On the scale of the most dangerous places around, no one would probably even think of the Philippines. But if you work in the media, it is right up there.
Doing stories about criminal acts, illegal acts, about corruption in government or in collaboration private sector or in any other sector, it can really put you in danger, being a journalist. Sometimes journalists have been killed just for criticising a person.
The country can be a murderous place to be a journalist. The exuberant free press that grew up after the fall of the Marcos regime is shadowed by political killings and attacks waged through the courts.
Violence against the media reached a dreadful peak in 2009 when 34 journalists and 24 other victims were kidnapped and shot to death as part of a political blood feud.
After the carnage at Maguindanao, President Gloria Arroyo promised there would be justice.
"The perpetrators will not escape justice. The law will haunt them until they are caught," she said.

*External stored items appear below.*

(** * Credit-agreement assembly pipeline: a shallow embedding and its properties

    The development embeds [package/lambda_function.py] (the revision the
    specification describes: memo-text column, template names, workflow
    status fields) and, where the two revisions differ on a property, the
    older [lambda_function.py] in the module [Legacy].

    Layout:
    - [Py]        the Python values and built-ins the program relies on
                  (exceptions, binary64 floats, [float()], [str()], format
                  specifications, [str.strip], ordered dictionaries);
    - [Pandas]    DataFrame cells, [notnull], [drop], left [merge];
    - the program  formatting helpers, Textract field extraction, Bedrock
                  request, template mappings, the main loop;
    - [Legacy]    the older revision of the helpers and of the narrative step;
    - the properties. *)

From Stdlib Require Import ZArith Bool Ascii String List Lia.
From Stdlib Require Import Floats.SpecFloat DecimalString.
From Stdlib Require Import DecimalN DecimalPos.
From stdpp Require Import base option list strings gmap fin_maps.

Local Open Scope string_scope.
Local Open Scope Z_scope.
Local Open Scope list_scope.

(* ===================================================================== *)
(** * Python values and built-ins *)
(* ===================================================================== *)

Module Py.

(** The exceptions that can travel through the program. [ClientError]
    stands for whatever a boto3 call raises (network, throttling, access);
    [TemplateError] for what jinja2 raises. All are subclasses of
    [Exception]. *)
Inductive exn : Type :=
| KeyError (k : string)
| IndexError
| ValueError
| TypeError
| ClientError (msg : string)
| TemplateError (msg : string).

(** A computation that returns or raises. *)
Inductive result (A : Type) : Type :=
| Ok (a : A)
| Raise (e : exn).
Arguments Ok {A} a.
Arguments Raise {A} e.

#[export] Instance result_ret : MRet result := fun _ a => Ok a.
#[export] Instance result_bind : MBind result := fun _ _ f m =>
  match m with Ok a => f a | Raise e => Raise e end.
#[export] Instance result_fmap : FMap result := fun _ _ f m =>
  match m with Ok a => Ok (f a) | Raise e => Raise e end.

Definition is_ok {A} (r : result A) : bool :=
  match r with Ok _ => true | Raise _ => false end.

(** [try: body except (ValueError, TypeError): handler] *)
Definition try_except_value_type {A} (body : result A) (handler : result A) : result A :=
  match body with
  | Raise ValueError | Raise TypeError => handler
  | r => r
  end.

(** [try: body except Exception ...: handler] *)
Definition try_except_exception {A} (body : result A) (handler : exn -> result A) : result A :=
  match body with
  | Raise e => handler e
  | r => r
  end.

(** ** Binary64 floats

    A Python [float] is an IEEE 754 binary64 number, modelled by
    [spec_float] with precision 53 and maximal exponent 1024. *)

Definition prec : Z := 53.
Definition emax : Z := 1024.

Four years on, there have been no convictions and already this year, seven journalists have been murdered: a newspaper editor in Mindoro Oriental province; radio journalists in Mindanao, Cebu City and Kabasalan; two tabloid journalists in Manila; and a photographer in the province of South Cotabato.
So it is not just that the killings keep happening; it is that the killers escape prosecution. They murder journalists with virtual impunity.
The Manila-based Center for Media Freedom and Responsibility says there have been more than 150 media workers killed since the Marcos regime ended in 1986 - but only ten convictions.
Listening Post's Meenakshi Ravi reports on the dangers of being a journalist in the Philippines and what it means for the media.